TASK PROMPT:
Only one stretch of the data below is wanted: the lines from the one with "Definition should_failover (d" through the one with "match skip with", repeated exactly.

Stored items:
=== Begin Enclosure ===

Definition context_limit_for_model_with_provider (model : string) (provider_hint : option string)
    : option Z :=
  context_limit_for_model_with_provider_and_cache model provider_hint (λ _, None).

Definition context_limit_for_model (model : string) : option Z :=
  context_limit_for_model_with_provider model None.

Definition normalize_copilot_model_name (model : string) : option string :=
  if str_in model (ALL_CLAUDE_MODELS ++ ALL_OPENAI_MODELS) then None
  else
    let normalized := replace "." "-" model in
    find (String.eqb normalized) (ALL_CLAUDE_MODELS ++ ALL_OPENAI_MODELS).

(** ** Providers ([selection.rs]) *)

Inductive ActiveProvider :=
| Claude | OpenAI | Copilot | Antigravity | Gemini | Cursor | OpenRouter.

#[export] Instance ActiveProvider_eq_dec : EqDecision ActiveProvider.
Proof. solve_decision. Defined.

Record ProviderAvailability := {
  pa_openai : bool;
  pa_claude : bool;
  pa_copilot : bool;
  pa_antigravity : bool;
  pa_gemini : bool;
  pa_cursor : bool;
  pa_openrouter : bool;
  pa_copilot_premium_zero : bool;
}.

Definition is_configured (a : ProviderAvailability) (provider : ActiveProvider) : bool :=
  match provider with
  | Claude => pa_claude a
  | OpenAI => pa_openai a
  | Copilot => pa_copilot a
  | Antigravity => pa_antigravity a
  | Gemini => pa_gemini a
  | Cursor => pa_cursor a
  | OpenRouter => pa_openrouter a
  end.

Definition auto_default_provider (a : ProviderAvailability) : ActiveProvider :=
  if pa_copilot_premium_zero a && pa_copilot a then Copilot
  else if pa_openai a then OpenAI
  else if pa_claude a then Claude
  else if pa_copilot a then Copilot
  else if pa_antigravity a then Antigravity
  else if pa_gemini a then Gemini
  else if pa_cursor a then Cursor
  else if pa_openrouter a then OpenRouter
  else Claude.

Definition provider_label (provider : ActiveProvider) : string :=
  match provider with
  | Claude => "Anthropic" | OpenAI => "OpenAI" | Copilot => "GitHub Copilot"
  | Antigravity => "Antigravity" | Gemini => "Gemini" | Cursor => "Cursor"
  | OpenRouter => "OpenRouter"
  end.

Definition provider_key (provider : ActiveProvider) : string :=
  match provider with
  | Claude => "claude" | OpenAI => "openai" | Copilot => "copilot"
  | Antigravity => "antigravity" | Gemini => "gemini" | Cursor => "cursor"
  | OpenRouter => "openrouter"
  end.

Definition provider_from_model_key (key : string) : option ActiveProvider :=
  if key =s "claude" then Some Claude
  else if key =s "openai" then Some OpenAI
  else if key =s "copilot" then Some Copilot
  else if key =s "antigravity" then Some Antigravity
  else if key =s "gemini" then Some Gemini
  else if key =s "cursor" then Some Cursor
  else if key =s "openrouter" then Some OpenRouter
  else None.

Definition parse_provider_hint (value : string) : option ActiveProvider :=
  let value := ascii_lowercase (trim value) in
  if str_in value ["claude"; "anthropic"] then Some Claude
  else if value =s "openai" then Some OpenAI
  else if value =s "copilot" then Some Copilot
  else if value =s "antigravity" then Some Antigravity
  else if value =s "gemini" then Some Gemini
  else if value =s "cursor" then Some Cursor
  else if value =s "openrouter" then Some OpenRouter
  else None.

Definition explicit_model_provider_prefix (model : string)
    : option (ActiveProvider * string * string) :=
  match strip_prefix "copilot:" model with
  | Some rest => Some (Copilot, "copilot:", rest)
  | None =>
      match strip_prefix "antigravity:" model with
      | Some rest => Some (Antigravity, "antigravity:", rest)
      | None =>
          match strip_prefix "cursor:" model with
          | Some rest => Some (Cursor, "cursor:", rest)
          | None => None
          end
      end
  end.

Definition model_name_for_provider (provider : ActiveProvider) (model : string) : string :=
  match provider with
  | Claude => default model (normalize_copilot_model_name model)
  | _ => model
  end.

Definition fallback_sequence (active : ActiveProvider) : list ActiveProvider :=
  match active with
  | Claude => [Claude; OpenAI; Copilot; Gemini; Cursor; OpenRouter]
  | OpenAI => [OpenAI; Claude; Copilot; Gemini; Cursor; OpenRouter]
  | Copilot => [Copilot; Claude; OpenAI; Antigravity; Gemini; Cursor; OpenRouter]
  | Antigravity => [Antigravity; Claude; OpenAI; Copilot; Gemini; Cursor; OpenRouter]
  | Gemini => [Gemini; Claude; OpenAI; Antigravity; Copilot; Cursor; OpenRouter]
  | Cursor => [Cursor; Claude; OpenAI; Copilot; Antigravity; Gemini; OpenRouter]
  | OpenRouter => [OpenRouter; Claude; OpenAI; Copilot; Antigravity; Gemini; Cursor]
  end.

(** ** Anthropic ([anthropic.rs]) *)

Definition anthropic_is_1m_model (model : string) : bool := ends_with "[1m]" model.
Definition anthropic_effectively_1m (model : string) : bool := anthropic_is_1m_model model.
Definition anthropic_strip_1m_suffix (model : string) : string :=
  default model (strip_suffix "[1m]" model).

Definition ANTHROPIC_OAUTH_BETA_HEADERS : string :=
  "claude-code-20250219,oauth-2025-04-20,interleaved-thinking-2025-05-14,context-management-2025-06-27,prompt-caching-scope-2026-01-05,advisor-tool-2026-03-01,advanced-tool-use-2025-11-20,effort-2025-11-24".
Definition ANTHROPIC_OAUTH_BETA_HEADERS_1M : string :=
  "claude-code-20250219,oauth-2025-04-20,interleaved-thinking-2025-05-14,context-management-2025-06-27,prompt-caching-scope-2026-01-05,advisor-tool-2026-03-01,advanced-tool-use-2025-11-20,effort-2025-11-24,context-1m-2025-08-07".

Definition anthropic_oauth_beta_headers (model : string) : string :=
  if anthropic_is_1m_model model then ANTHROPIC_OAUTH_BETA_HEADERS_1M
  else ANTHROPIC_OAUTH_BETA_HEADERS.

(** The names of the tools, here and at Anthropic. *)
Definition oauth_tool_names : list (string * string) :=
  [("bash", "Bash"); ("read", "Read"); ("write", "Write"); ("edit", "Edit"); ("glob", "Glob");
   ("grep", "Grep"); ("subagent", "Agent"); ("schedule", "ScheduleWakeup"); ("skill_manage", "Skill")].

Definition anthropic_map_tool_name_for_oauth (name : string) : string :=
  from_option snd name (find (λ p, p.1 =s name) oauth_tool_names).

Definition anthropic_map_tool_name_from_oauth (name : string) : string :=
  from_option fst name (find (λ p, p.2 =s name) oauth_tool_names).

(** ** Examples *)

(** The catalog of the server cannot override the window of a GPT model, although
    a comment says so: the built-in sizes come first. *)
Example cache_does_not_override :
  context_limit_for_model_with_provider_and_cache "gpt-5.4" None (λ _, Some 123%Z) = Some 1000000%Z
  ∧ context_limit_for_model_with_provider_and_cache "claude-haiku-4-5" None (λ _, Some 123%Z)
    = Some 123%Z.
Proof. vm_compute. by split. Qed.

Example provider_samples :
  context_limit_for_model "anthropic/Claude-Opus-4.6[1m]" = Some 1048576%Z
  ∧ normalize_copilot_model_name "claude-opus-4.6" = Some "claude-opus-4-6"
  ∧ after_last_slash "a/b/c" = "c" ∧ after_last_slash "a/" = "" ∧ after_last_slash "a" = "a".
Proof. vm_compute. repeat split. Qed.

(** The providers by their keys. *)
Lemma provider_key_roundtrip p : provider_from_model_key (provider_key p) = Some p.
Proof. by destruct p. Qed.

(** A fallback starts with the active provider and tries none twice. *)
Lemma fallback_sequence_NoDup p : NoDup (fallback_sequence p) ∧ head (fallback_sequence p) = Some p.
Proof. split; [apply (bool_decide_unpack _); by destruct p|by destruct p]. Qed.

(** The default is a configured provider when there is one. *)
Lemma auto_default_configured a p :
  is_configured a p = true → is_configured a (auto_default_provider a) = true.
Proof.
  destruct a as [[] [] [] [] [] [] [] []], p; cbn; intros; done.
Qed.

(** * Provider failover ([crates/gcode-provider-core/src/failover.rs])

    Whether an error of a provider is worth trying the next one. Errors are
    known by phrases and by status codes that stand alone. *)

(** ** The prompt *)

Record ProviderFailoverPrompt := {
  fp_from_provider : string;
  fp_from_label : string;
  fp_to_provider : string;
  fp_to_label : string;
  fp_reason : string;
  fp_estimated_input_chars : usize;
  fp_estimated_input_tokens : usize;
}.

(** The JSON of a prompt, which serde derives. *)
Class PromptJson := {
  prompt_to_json : ProviderFailoverPrompt → string;
  prompt_from_json : string → option ProviderFailoverPrompt;
}.

Definition PROVIDER_FAILOVER_PROMPT_PREFIX : string := "[gcode-provider-failover]".

Section prompt.
Context `{PromptJson}.

Definition to_error_message (p : ProviderFailoverPrompt) : string :=
  PROVIDER_FAILOVER_PROMPT_PREFIX +:+ prompt_to_json p +:+ nl +:+ fp_from_label p
  +:+ " is unavailable; switching to " +:+ fp_to_label p +:+ " would resend about "
  +:+ pretty (fp_estimated_input_tokens p) +:+ " input tokens (~"
  +:+ pretty (fp_estimated_input_chars p) +:+ " chars).".

Definition parse_failover_prompt_message (message : string) : option ProviderFailoverPrompt :=
  line ← head (lines message);
  payload ← strip_prefix PROVIDER_FAILOVER_PROMPT_PREFIX (trim line);
  prompt_from_json payload.
End prompt.

(** ** Decisions *)

Inductive FailoverDecision := NoFailover | RetryNextProvider | RetryAndMarkUnavailable.

#[export] Instance FailoverDecision_eq_dec : EqDecision FailoverDecision.
Proof. solve_decision. Defined.

Definition should_failover (d : FailoverDecision) : bool :=
  match d with NoFailover => false | _ => true end.
Definition should_mark_provider_unavailable (d : FailoverDecision) : bool :=
  match d with RetryAndMarkUnavailable => true | _ => false end.
Definition decision_as_str (d : FailoverDecision) : string :=
  match d with
  | NoFailover => "none"
  | RetryNextProvider => "retry-next-provider"
  | RetryAndMarkUnavailable => "retry-and-mark-unavailable"
  end.

(** ** Status codes *)

Definition is_ascii_digit (b : Ascii.ascii) : bool :=
  let n := Ascii.nat_of_ascii b in (48 <=? n) && (n <=? 57).

(** [haystack.match_indices(needle)]: the matches from the left that do not
    overlap, from position [pos] on after skipping [skip] bytes. *)
Fixpoint match_indices (needle s : string) (pos skip : nat) : list nat :=
  match s with
  | EmptyString => []
  | String _ s' =>
      match skip with
      | S skip => match_indices needle s' (S pos) skip
      | O =>
          if starts_with needle s
          then pos :: match_indices needle s' (S pos) (String.length needle - 1)
          else match_indices needle s' (S pos) 0
      end
  end.

Definition byte_is_digit (s : string) (i : nat) : bool :=
  from_option is_ascii_digit false (String.get i s).

Definition contains_independent_status_code (haystack code : string) : bool :=
  existsb (λ start,
    ((start =? 0) || negb (byte_is_digit haystack (start - 1)))
    && ((start + String.length code =? String.length haystack)
        || negb (byte_is_digit haystack (start + String.length code))))
    (match_indices code haystack 0 0).

(** ** Classification *)

Definition request_size_phrases : list string :=
  ["context length"; "context_length"; "context window"; "maximum context"; "prompt is too long";
   "input is too long"; "too many tokens"; "max tokens"; "token limit"; "token_limit";
   "413 payload too large"; "413 request entity too large"].
Definition rate_or_quota_phrases : list string :=
  ["rate limit"; "rate-limited"; "too many requests"; "quota"; "credit balance";
   "credits have run out"; "insufficient credit"; "billing"; "payment required"; "usage tier"].
Definition auth_or_access_phrases : list string :=
  ["access denied"; "not accessible by integration"; "provider unavailable";
   "provider not available"; "provider is unavailable"; "provider currently unavailable";
   "provider not configured"; "credentials are not configured"; "no credentials";
   "token exchange failed"; "authentication failed"; "unauthorized"; "forbidden"].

=== End Enclosure ===

FINISHED EXERCISE:
Definition should_failover (d : FailoverDecision) : bool :=
  match d with NoFailover => false | _ => true end.
Definition should_mark_provider_unavailable (d : FailoverDecision) : bool :=
  match d with RetryAndMarkUnavailable => true | _ => false end.
Definition decision_as_str (d : FailoverDecision) : string :=
  match d with
  | NoFailover => "none"
  | RetryNextProvider => "retry-next-provider"
  | RetryAndMarkUnavailable => "retry-and-mark-unavailable"
  end.

(** ** Status codes *)

Definition is_ascii_digit (b : Ascii.ascii) : bool :=
  let n := Ascii.nat_of_ascii b in (48 <=? n) && (n <=? 57).

(** [haystack.match_indices(needle)]: the matches from the left that do not
    overlap, from position [pos] on after skipping [skip] bytes. *)
Fixpoint match_indices (needle s : string) (pos skip : nat) : list nat :=
  match s with
  | EmptyString => []
  | String _ s' =>
      match skip with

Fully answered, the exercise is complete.